Nice! I hope you got to bust a nut with the head, if not you'd probably have pretty serious blue balls  Sounds like you got her off, or she would have jumped on your dick. I've heard of adults making out or doing oral without fucking, but strangely that's never happened to me. If some girl puts my dick in her mouth, it's definitely hittin' the pussy next. Can't wait for the next chapter, I think she may need a little more work on her hot tub soon. Milfs rock...


----------



## lahadaextranjera (Sep 27, 2012)

But do they take their dentures out first!!?? Lol


----------



## Padawanbater2 (Sep 27, 2012)

I gotta find me a fuckin' milf, damn!

Bravo, bud! 

I thought you had a little ol' lady, you do that under cover or what? lol


----------



## Hepheastus420 (Sep 27, 2012)

lahadaextranjera said:


> You little tease!! I'd love to but I fear I'm not old enough for you by the looks of it!! X


lol... She's a milf not a 70 year old gilf ...


----------



## lahadaextranjera (Sep 27, 2012)

Lmfao now. I'll come back when I've got a couple of kids !!!


----------



## tyler.durden (Sep 27, 2012)

Padawanbater2 said:


> I gotta find me a fuckin' milf, damn!
> 
> Bravo, bud!
> 
> I thought you had a little ol' lady, you do that under cover or what? lol


That's one of the best thing about having a kid, you have exposure to so many milfs at school functions, play dates, birthday parties, etc.. I've had a few milfs over the years as a direct result from these events, and it was SO easy. It seems they're at the age where they just know what they want, and have no problem letting you know. Plus, they've been very discreet, no real expectations of a serious relationship, and they know what they're doing. Right, Hep?


----------



## Hepheastus420 (Sep 27, 2012)

lahadaextranjera said:


> Lmfao now. I'll come back when I've got a couple of kids !!!
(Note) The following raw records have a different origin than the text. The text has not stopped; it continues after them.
(** * practical_3: the weather-on-a-map screen of [src/App.js]

    A shallow embedding of the [App] component: its state cells, the
    asynchronous weather fetch, the location tracker and the dialog
    handlers, together with the pieces of the JavaScript runtime the
    component leans on (IEEE-754 numbers, [Number.prototype.toFixed],
    number-to-string conversion, property access on parsed JSON). *)

From Stdlib Require Import ZArith Lia Bool List Ascii String SpecFloat.
From stdpp Require Import base decidable list strings gmap.
Import ListNotations.

Local Open Scope Z_scope.

(** ** JavaScript numbers

    A JS number is an IEEE-754 binary64 value.  [spec_float] of the
    standard library is the carrier; [prec = 53] and [emax = 1024]. *)
Module JSNumber.

Definition prec : Z := 53.
Definition emax : Z := 1024.

Definition number : Type := spec_float.

(** The number closest to the integer [z] (ties to even). *)
Definition of_Z (z : Z) : number := binary_normalize prec emax z 0 false.

(** The number closest to the fraction [p / q]: the correctly rounded
    quotient of two integers held exactly. *)
Definition of_frac (p : Z) (q : positive) : number :=
  match p with
  | Z0 => S754_zero false
  | Zpos p' => SFdiv prec emax (S754_finite false p' 0) (S754_finite false q 0)
  | Zneg p' => SFdiv prec emax (S754_finite true p' 0) (S754_finite false q 0)
  end.

(** A decimal literal [m * 10^e10] as written in source text or in JSON:
    [57.5389] is [literal 575389 (-4)]. *)
Definition literal (m : Z) (e10 : Z) : number :=
  match e10 with
  | Z0 => of_Z m
  | Zpos k => of_frac (m * 10 ^ Zpos k) 1
  | Zneg k => of_frac m (Z.to_pos (10 ^ Zpos k))
  end.

Definition is_finite (x : number) : bool :=
  match x with
  | S754_zero _ | S754_finite _ _ _ => true
  | _ => false
  end.

Definition is_negative (x : number) : bool :=
  match x with
  | S754_finite s _ _ => s
  | _ => false
  end.

(** The magnitude of a finite number as an exact fraction [(p, q)],
    [q] a power of two. *)
Definition magnitude (x : number) : Z * Z :=
  match x with
  | S754_finite _ m e =>
      match e with
      | Zneg k => (Zpos m, 2 ^ Zpos k)
      | _ => (Zpos m * 2 ^ e, 1)
      end
  | _ => (0, 1)
  end.

(** [abs_lt_1e21 x]: the magnitude of [x] is below [10^21]. *)
Definition abs_lt_1e21 (x : number) : bool :=
  let '(p, q) := magnitude x in p <? 10 ^ 21 * q.

(** *** Decimal digit strings *)

Fixpoint uint_chars (d : Decimal.uint) : list ascii :=
  match d with
  | Decimal.Nil => []
  | Decimal.D0 d' => "0"%char :: uint_chars d'
  | Decimal.D1 d' => "1"%char :: uint_chars d'
  | Decimal.D2 d' => "2"%char :: uint_chars d'
  | Decimal.D3 d' => "3"%char :: uint_chars d'
  | Decimal.D4 d' => "4"%char :: uint_chars d'
  | Decimal.D5 d' => "5"%char :: uint_chars d'
  | Decimal.D6 d' => "6"%char :: uint_chars d'
  | Decimal.D7 d' => "7"%char :: uint_chars d'
  | Decimal.D8 d' => "8"%char :: uint_chars d'
  | Decimal.D9 d' => "9"%char :: uint_chars d'
  end.

(** The decimal digits of a non-negative integer, most significant
    first, without leading zeros; ["0"] for zero. *)
Definition digits (n : Z) : list ascii :=
  match n with
  | Zpos p => uint_chars (Pos.to_uint p)
  | _ => ["0"%char]
  end.

Definition is_digit (c : ascii) : bool :=
  let n := nat_of_ascii c in (48 <=? n)%nat && (n <=? 57)%nat.

Definition zeros (n : nat) : list ascii := replicate n "0"%char.

(** *** [Number.prototype.toFixed] (ECMA-262, 21.1.3.3) *)

(** Step 11.a: the integer [n] for which [n / 10^f - x] is closest to zero,
    the larger one on a tie; [x = p / q] is non-negative. *)
Definition nearest_scaled (f : nat) (p q : Z) : Z :=
  (2 * p * 10 ^ Z.of_nat f + q) / (2 * q).

(** Steps 11.c-11.d: pad the digit string to at least [f + 1] characters
    and put the point before the last [f]. *)
Definition padded (f : nat) (m : list ascii) : list ascii :=
  if (length m <=? f)%nat then zeros (f + 1 - length m) ++ m else m.

Definition place_point (f : nat) (m : list ascii) : list ascii :=
  match f with
  | O => m
  | _ =>
      let m' := padded f m in
      let k := length m' in
      take (k - f) m' ++ "."%char :: drop (k - f) m'
  end.

(** *** [Number::toString] in radix 10 (ECMA-262, 6.1.6.1.20) *)

Definition number_eqb (x y : number) : bool :=
  match x, y with
  | S754_zero a, S754_zero b => Bool.eqb a b
  | S754_infinity a, S754_infinity b => Bool.eqb a b
  | S754_nan, S754_nan => true
  | S754_finite a m e, S754_finite b m' e' =>
      Bool.eqb a b && Pos.eqb m m' && Z.eqb e e'
  | _, _ => false
  end.

(** [p / q < 10^n]. *)
Definition below_pow10 (p q n : Z) : bool :=
  if 0 <=? n then p <? 10 ^ n * q else p * 10 ^ (- n) <? q.

(** The least [n >= lo] with [p / q < 10^n]. *)
Fixpoint decimal_exponent (fuel : nat) (lo p q : Z) : Z :=
  match fuel with
  | O => lo
  | S fuel' =>
      if below_pow10 p q lo then lo else decimal_exponent fuel' (lo + 1) p q
  end.

(** [floor (p / q / 10^j)]. *)
Definition scaled_floor (p q j : Z) : Z :=
  if 0 <=? j then p / (q * 10 ^ j) else (p * 10 ^ (- j)) / q.

(** Does the decimal [s * 10^j] read back as [x]? *)
Definition reads_back (x : number) (s j : Z) : bool :=
  number_eqb (literal s j) x.

(** [s_lo * 10^j] is at least as close to [p / q] as [(s_lo + 1) * 10^j];
    on a tie the even digit string is taken. *)
Definition lower_is_closer (p q s_lo j : Z) : bool :=
  let twice_mid := 2 * s_lo + 1 in
  let c := if 0 <=? j then Z.compare (2 * p) (twice_mid * 10 ^ j * q)
           else Z.compare (2 * p * 10 ^ (- j)) (twice_mid * q) in
  match c with
  | Lt => true
  | Eq => Z.even s_lo
  | Gt => false
  end.

(** The shortest digit string [s] (of [k] digits) and exponent [n] with
    [s * 10^(n-k)] reading back as the positive number [x = p / q]. *)
Fixpoint shortest_digits (fuel : nat) (k : Z) (x : number) (p q n0 : Z)
  : Z * Z * Z :=
  let j := n0 - k in
  let s_lo := scaled_floor p q j in
  let s_hi := s_lo + 1 in
  let lo_ok := reads_back x s_lo j in
  let hi_ok := reads_back x s_hi j in
  let hi := if s_hi =? 10 ^ k then (10 ^ (k - 1), k, n0 + 1) else (s_hi, k, n0) in
  match fuel with
  | O => (s_lo, k, n0)
  | S fuel' =>
      if lo_ok && hi_ok then
        if lower_is_closer p q s_lo j then (s_lo, k, n0) else hi
      else if lo_ok then (s_lo, k, n0)
      else if hi_ok then hi
      else shortest_digits fuel' (k + 1) x p q n0
  end.

Definition exponent_part (n : Z) : list ascii :=
  "e"%char :: (if 0 <=? n - 1 then "+"%char else "-"%char) :: digits (Z.abs (n - 1)).

Definition positive_to_chars (x : number) : list ascii :=
  let '(p, q) := magnitude x in
  let n0 := decimal_exponent 640 (-324) p q in
  let '(s, k, n) := shortest_digits 17 1 x p q n0 in
  let ds := digits s in
  if (k <=? n) && (n <=? 21) then ds ++ zeros (Z.to_nat (n - k))
  else if (0 <? n) && (n <=? 21) then
    take (Z.to_nat n) ds ++ "."%char :: drop (Z.to_nat n) ds
  else if (-6 <? n) && (n <=? 0) then
    "0"%char :: "."%char :: zeros (Z.to_nat (- n)) ++ ds
  else if k =? 1 then ds ++ exponent_part n
  else take 1 ds ++ "."%char :: drop 1 ds ++ exponent_part n.

Definition toString (x : number) : string :=
  match x with
  | S754_nan => "NaN"
  | S754_zero _ => "0"
  | S754_infinity false => "Infinity"
  | S754_infinity true => "-Infinity"
  | S754_finite false m e => string_of_list_ascii (positive_to_chars x)
  | S754_finite true m e =>
      string_of_list_ascii ("-"%char :: positive_to_chars (S754_finite false m e))
  end.

(** [x.toFixed(f)]; [None] is the RangeError for [f > 100]. *)
Definition toFixed (f : nat) (x : number) : option string :=
  if (100 <? f)%nat then None
  else if negb (is_finite x) then Some (toString x)
  else if negb (abs_lt_1e21 x) then Some (toString x)
  else
    let '(p, q) := magnitude x in
    let n := nearest_scaled f p q in
    let m := place_point f (digits n) in
    Some (string_of_list_ascii (if is_negative x then "-"%char :: m else m)).

(** *** The shape "digits, a point, exactly [f] digits" *)

(** [is_fixed f s]: [s] is an optional minus sign, one or more digits, a
    point, and exactly [f] digits. *)
Definition is_fixed (f : nat) (s : string) : bool :=
  let cs := list_ascii_of_string s in
  let body := match cs with
              | c :: r => if Ascii.eqb c "-" then r else cs
              | [] => []
              end in
  let ip := take (length body - (f + 1)) body in
  match drop (length body - (f + 1)) body with
  | c :: fp =>
      Ascii.eqb c "." && negb (length ip =? 0)%nat && forallb is_digit ip &&
      (length fp =? f)%nat && forallb is_digit fp
  | [] => false
  end.

(** [in_fixed_range x]: [x] is finite and below [10^21] in magnitude, the
    range in which [toFixed] prints digits and a point. *)
Definition in_fixed_range (x : number) : bool :=
  is_finite x && abs_lt_1e21 x.

End JSNumber.

(** ** JavaScript values

    What [response.json()] can hand back, plus [undefined], which
    property reads produce. *)
Module JSValue.
Import JSNumber.

#[local] Set Warnings "-register-all".
Inductive value : Type :=
| VUndefined
| VNull
| VBool (b : bool)
| VNumber (x : number)
| VString (s : string)
| VArray (items : list value)
| VObject (fields : list (string * value)).

(** ToBoolean. *)
Definition truthy (v : value) : bool :=
  match v with
  | VUndefined | VNull => false
  | VBool b => b
  | VNumber (S754_zero _) | VNumber S754_nan => false
  | VNumber _ => true
  | VString s => negb (String.eqb s EmptyString)
  | VArray _ | VObject _ => true
  end.

Fixpoint assoc (k : string) (fields : list (string * value)) : option value :=
  match fields with
  | [] => None
  | (k', v) :: rest => if String.eqb k k' then Some v else assoc k rest
  end.

(** The value of the property [k] of [v] once [v] is known not to be
    [undefined] or [null].  The component reads only [name], [main],
    [temp], [pressure], [humidity], [weather] and [description]: none of
    them exists on a primitive, on an array or on [Object.prototype], so
    they come from the parsed fields or are [undefined]. *)
Definition member (v : value) (k : string) : value :=
  match v with
  | VObject fields => default VUndefined (assoc k fields)
  | _ => VUndefined
  end.

(** The element read by [v[0]]: the first item of an array, the first
    character of a string, the property ["0"] of an object. *)
Definition first (v : value) : value :=
  match v with
  | VArray items => default VUndefined (head items)
  | VString (String c _) => VString (String c EmptyString)
  | VObject fields => default VUndefined (assoc "0" fields)
  | _ => VUndefined
  end.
Oh I see what you mean now haha. I'm not sure if she has any kids (not that _that_ matters, I'd still go down on their mom in their living room lol).

Alright, well maybe your not a milf, but you can be a cougar..


----------



## Padawanbater2 (Sep 27, 2012)

All the fun with none of the crazy. Sign me the fuck up! 

I too enjoy the assertiveness, women in their 30's don't play games, and being in my mid 20's it must be like throwing a T-bone to the lions! lmao


----------



## Hepheastus420 (Sep 27, 2012)

tyler.durden said:


> That's one of the best thing about having a kid, you have exposure to so many milfs at school functions, play dates, birthday parties, etc.. I've had a few milfs over the years as a direct result from these events, and it was SO easy. It seems they're at the age where they just know what they want, and have no problem letting you know. Plus, they've been very discreet, no real expectations of a serious relationship, and they know what they're doing. Right, Hep?


Dude, awesome position you're in.. I need to get me one of those kid things later on . Pull out my baby card on the hot moms. 

Hell yeah they know what they want, which makes them so much more hot. They're assertive in a way that's not dominating. Pretty much they straight out ask you if you want to fuck but they do it in such an awesome playful way.


----------



## lahadaextranjera (Sep 27, 2012)

Hepheastus420 said:


> Oh I see what you mean now haha. I'm not sure if she has any kids (not that _that_ matters, I'd still go down on their mom in their living room lol).
> 
> Alright, well maybe your not a milf, but you can be a cougar..
> View attachment 2351787




For me to be ur cougar you'd have to be a schoolboy or teenage.


----------



## Hepheastus420 (Sep 27, 2012)

lahadaextranjera said:


> For me to be ur cougar you'd have to be a schoolboy or teenage.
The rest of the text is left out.